(* ===== verification/StartupMemory.v ===== *)
(** * Starting the cloud provider on a cloud in memory

    A metadata service, a configuration file and constructors of clients for the cloud of
    [CloudMemory], with which the theorems of [ConfigFacts] are applied. *)
From stdpp Require Import base tactics list gmap sets strings.
From S2P Require Import Prelude GoStrings Types ClientErrors Locks SecurityLists SecurityListManager NetworkSecurityGroups Annotations Handlers ClientCalls FileStorageMemory NetworkingClient CloudMemory Config Startup ConfigFacts.

(** An instance whose metadata has the body "{}" of a response. *)
Definition start_metadata : InstanceMetadata := {|
  meta_CompartmentID := "ocid1.compartment"; meta_Region := "phx"; meta_CanonicalRegionName := "us-phoenix-1" |}.

Definition start_auth : AuthConfig := {|
  auth_Region := ""; auth_TenancyID := "ocid1.tenancy"; auth_UserID := "ocid1.user"; auth_PrivateKey := "key";
  auth_Fingerprint := "aa:bb"; auth_Passphrase := ""; auth_RegionKey := ""; auth_UseInstancePrincipals := false;
  auth_CompartmentID := ""; auth_PrivateKeyPassphrase := "secret" |}.
Definition start_lb : LoadBalancerConfig := {|
  lbc_Disabled := false; lbc_DisableSecurityListManagement := false; lbc_SecurityListManagementMode := "";
  lbc_Subnet1 := "subnet"; lbc_Subnet2 := ""; lbc_SecurityLists := None |}.
Definition start_config : Config := {|
  pc_Auth := start_auth; pc_LoadBalancer := Some start_lb; pc_RateLimiter := None; pc_Metrics := None; pc_Tags := None;
  pc_RegionKey := ""; pc_UseInstancePrincipals := false; pc_CompartmentID := ""; pc_VCNID := "" |}.

Definition start_environment {S} : ConfigEnvironment S := {|
  http_Do url headers w := (Ret (200%Z, "{}"), w);
  json_InstanceMetadata body := inr start_metadata;
  os_Open path w := (if decide (path = "/etc/oci/config.yaml") then Ret "config" else Err (Errorf "open %s" [path]), w);
  yaml_Config content := if decide (content = "config") then inr (Some start_config) else inl (Errorf "yaml" []);
  InstancePrincipalConfigurationProvider w := (Ret (), w);
|}.

Definition start_clients {S} : SdkClients S := {|
  NewSdkClient service provider w := (match provider with Some _ => Ret () | None => Panic end, w);
  OkeWorkloadIdentityConfigurationProvider token w := (if decide (token = "") then Err (Errorf "token" []) else Ret (), w);
  ResourcePrincipalV3 parent url w := (Ret (), w);
|}.
#[local] Existing Instances start_environment start_clients cloud_network cloud_subnet_cache fss_limits_open list_range.



(** The provider that starts, and what it keeps. *)
Lemma register_ready_witness :
  ∃ p w', register (Some "config") cloud_start = (Ret p, w') ∧ pc_VCNID (np_config p) = "vcn" ∧
    pc_CompartmentID (np_config p) ≠ "" ∧
    signs_with (RawConfigurationProvider "ocid1.tenancy" "ocid1.user" "us-phoenix-1" "aa:bb" "key" (Some "secret")) (np_client p) ∧
    ∀ services mode, is_ret (securityListManagerFactory (np_config p) services mode) = true.
Proof.
  destruct (register (Some "config") cloud_start) as [o w'] eqn:E.
  assert (∃ p, o = Ret p ∧ pc_VCNID (np_config p) = "vcn") as (p & -> & Hvcn).
  { vm_compute in E. injection E as <- _. eexists. split; reflexivity. }
  pose proof (register_ready _ _ _ _ E) as (content & cfg & w1 & w2 & [= <-] & Hread & _ & Hc & (cred & Hd & Hs) & _ & _ & lb & _ & _ & _ & _ & _ & Hf).
  exists p, w'. split_and!; [done|exact Hvcn|exact Hc| |exact Hf].
  vm_compute in Hread. injection Hread as <- _. destruct Hd as (pass & -> & Hpass). by rewrite (Hpass eq_refl) in Hs.
Defined.

Definition start_client : client :=
  let sdk s := {| sdk_service := s; sdk_provider := Some InstancePrincipal |} in
  let lim := {| Reader := FakeAlwaysRateLimiter; Writer := FakeAlwaysRateLimiter |} in
  {| cl_compute := Some (sdk ComputeService); cl_network := Some (sdk VirtualNetworkService);
     cl_loadbalancer := Some (NewLBClient (sdk LoadBalancerService) lim);
     cl_networkloadbalancer := Some (NewNLBClient (sdk NetworkLoadBalancerService) lim);
     cl_filestorage := Some (sdk FileStorageService); cl_bs := Some (sdk BlockstorageService);
     cl_identity := Some (sdk IdentityService); cl_lustre := Some (sdk LustreFileStorageService); cl_rateLimiter := lim |}.

Definition account_config : OCIClientConfig :=
  {| oc_SaToken := Some "token"; oc_ParentRptURL := "https://rpt"; oc_TenancyId := "tenancy" |}.

Lemma workload_identity_isolated_witness :
  ∃ c', client_FSS start_client (Some account_config) cloud_start = (Ret (Some c'), cloud_start) ∧
    only_from_token "token" FileStorageService c'.
Proof.
  eexists. split; [lazy -[single_client cloud_start]; reflexivity|].
  refine (proj1 (proj1 (workload_identity_isolated (W := cloud) (λ _ _, eq_refl) start_client "token" "https://rpt" "tenancy")
                   FileStorageService _ cloud_start cloud_start _ _)); [set_solver|]. reflexivity.
Defined.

***

# Exercise aim
Line by line, retype the entire listing exactly.

# Reply to the exercise
(* ===== verification/StartupMemory.v ===== *)
(** * Starting the cloud provider on a cloud in memory

    A metadata service, a configuration file and constructors of clients for the cloud of
    [CloudMemory], with which the theorems of [ConfigFacts] are applied. *)
From stdpp Require Import base tactics list gmap sets strings.
From S2P Require Import Prelude GoStrings Types ClientErrors Locks SecurityLists SecurityListManager NetworkSecurityGroups Annotations Handlers ClientCalls FileStorageMemory NetworkingClient CloudMemory Config Startup ConfigFacts.

(** An instance whose metadata has the body "{}" of a response. *)
Definition start_metadata : InstanceMetadata := {|
  meta_CompartmentID := "ocid1.compartment"; meta_Region := "phx"; meta_CanonicalRegionName := "us-phoenix-1" |}.

Definition start_auth : AuthConfig := {|
  auth_Region := ""; auth_TenancyID := "ocid1.tenancy"; auth_UserID := "ocid1.user"; auth_PrivateKey := "key";
  auth_Fingerprint := "aa:bb"; auth_Passphrase := ""; auth_RegionKey := ""; auth_UseInstancePrincipals := false;
  auth_CompartmentID := ""; auth_PrivateKeyPassphrase := "secret" |}.
Definition start_lb : LoadBalancerConfig := {|
  lbc_Disabled := false; lbc_DisableSecurityListManagement := false; lbc_SecurityListManagementMode := "";
  lbc_Subnet1 := "subnet"; lbc_Subnet2 := ""; lbc_SecurityLists := None |}.
Definition start_config : Config := {|
  pc_Auth := start_auth; pc_LoadBalancer := Some start_lb; pc_RateLimiter := None; pc_Metrics := None; pc_Tags := None;
  pc_RegionKey := ""; pc_UseInstancePrincipals := false; pc_CompartmentID := ""; pc_VCNID := "" |}.

Definition start_environment {S} : ConfigEnvironment S := {|
  http_Do url headers w := (Ret (200%Z, "{}"), w);
  json_InstanceMetadata body := inr start_metadata;
  os_Open path w := (if decide (path = "/etc/oci/config.yaml") then Ret "config" else Err (Errorf "open %s" [path]), w);
  yaml_Config content := if decide (content = "config") then inr (Some start_config) else inl (Errorf "yaml" []);
  InstancePrincipalConfigurationProvider w := (Ret (), w);
|}.

Definition start_clients {S} : SdkClients S := {|
  NewSdkClient service provider w := (match provider with Some _ => Ret () | None => Panic end, w);
  OkeWorkloadIdentityConfigurationProvider token w := (if decide (token = "") then Err (Errorf "token" []) else Ret (), w);
  ResourcePrincipalV3 parent url w := (Ret (), w);
|}.
#[local] Existing Instances start_environment start_clients cloud_network cloud_subnet_cache fss_limits_open list_range.



(** The provider that starts, and what it keeps. *)
Lemma register_ready_witness :
  ∃ p w', register (Some "config") cloud_start = (Ret p, w') ∧ pc_VCNID (np_config p) = "vcn" ∧
    pc_CompartmentID (np_config p) ≠ "" ∧
    signs_with (RawConfigurationProvider "ocid1.tenancy" "ocid1.user" "us-phoenix-1" "aa:bb" "key" (Some "secret")) (np_client p) ∧
    ∀ services mode, is_ret (securityListManagerFactory (np_config p) services mode) = true.
Proof.
  destruct (register (Some "config") cloud_start) as [o w'] eqn:E.
  assert (∃ p, o = Ret p ∧ pc_VCNID (np_config p) = "vcn") as (p & -> & Hvcn).
  { vm_compute in E. injection E as <- _. eexists. split; reflexivity. }
  pose proof (register_ready _ _ _ _ E) as (content & cfg & w1 & w2 & [= <-] & Hread & _ & Hc & (cred & Hd & Hs) & _ & _ & lb & _ & _ & _ & _ & _ & Hf).
  exists p, w'. split_and!; [done|exact Hvcn|exact Hc| |exact Hf].
  vm_compute in Hread. injection Hread as <- _. destruct Hd as (pass & -> & Hpass). by rewrite (Hpass eq_refl) in Hs.
Defined.

Definition start_client : client :=
  let sdk s := {| sdk_service := s; sdk_provider := Some InstancePrincipal |} in
  let lim := {| Reader := FakeAlwaysRateLimiter; Writer := FakeAlwaysRateLimiter |} in
  {| cl_compute := Some (sdk ComputeService); cl_network := Some (sdk VirtualNetworkService);
     cl_loadbalancer := Some (NewLBClient (sdk LoadBalancerService) lim);
     cl_networkloadbalancer := Some (NewNLBClient (sdk NetworkLoadBalancerService) lim);
     cl_filestorage := Some (sdk FileStorageService); cl_bs := Some (sdk BlockstorageService);
     cl_identity := Some (sdk IdentityService); cl_lustre := Some (sdk LustreFileStorageService); cl_rateLimiter := lim |}.

Definition account_config : OCIClientConfig :=
  {| oc_SaToken := Some "token"; oc_ParentRptURL := "https://rpt"; oc_TenancyId := "tenancy" |}.

Lemma workload_identity_isolated_witness :
  ∃ c', client_FSS start_client (Some account_config) cloud_start = (Ret (Some c'), cloud_start) ∧
    only_from_token "token" FileStorageService c'.
Proof.
  eexists. split; [lazy -[single_client cloud_start]; reflexivity|].
  refine (proj1 (proj1 (workload_identity_isolated (W := cloud) (λ _ _, eq_refl) start_client "token" "https://rpt" "tenancy")
                   FileStorageService _ cloud_start cloud_start _ _)); [set_solver|]. reflexivity.
Defined.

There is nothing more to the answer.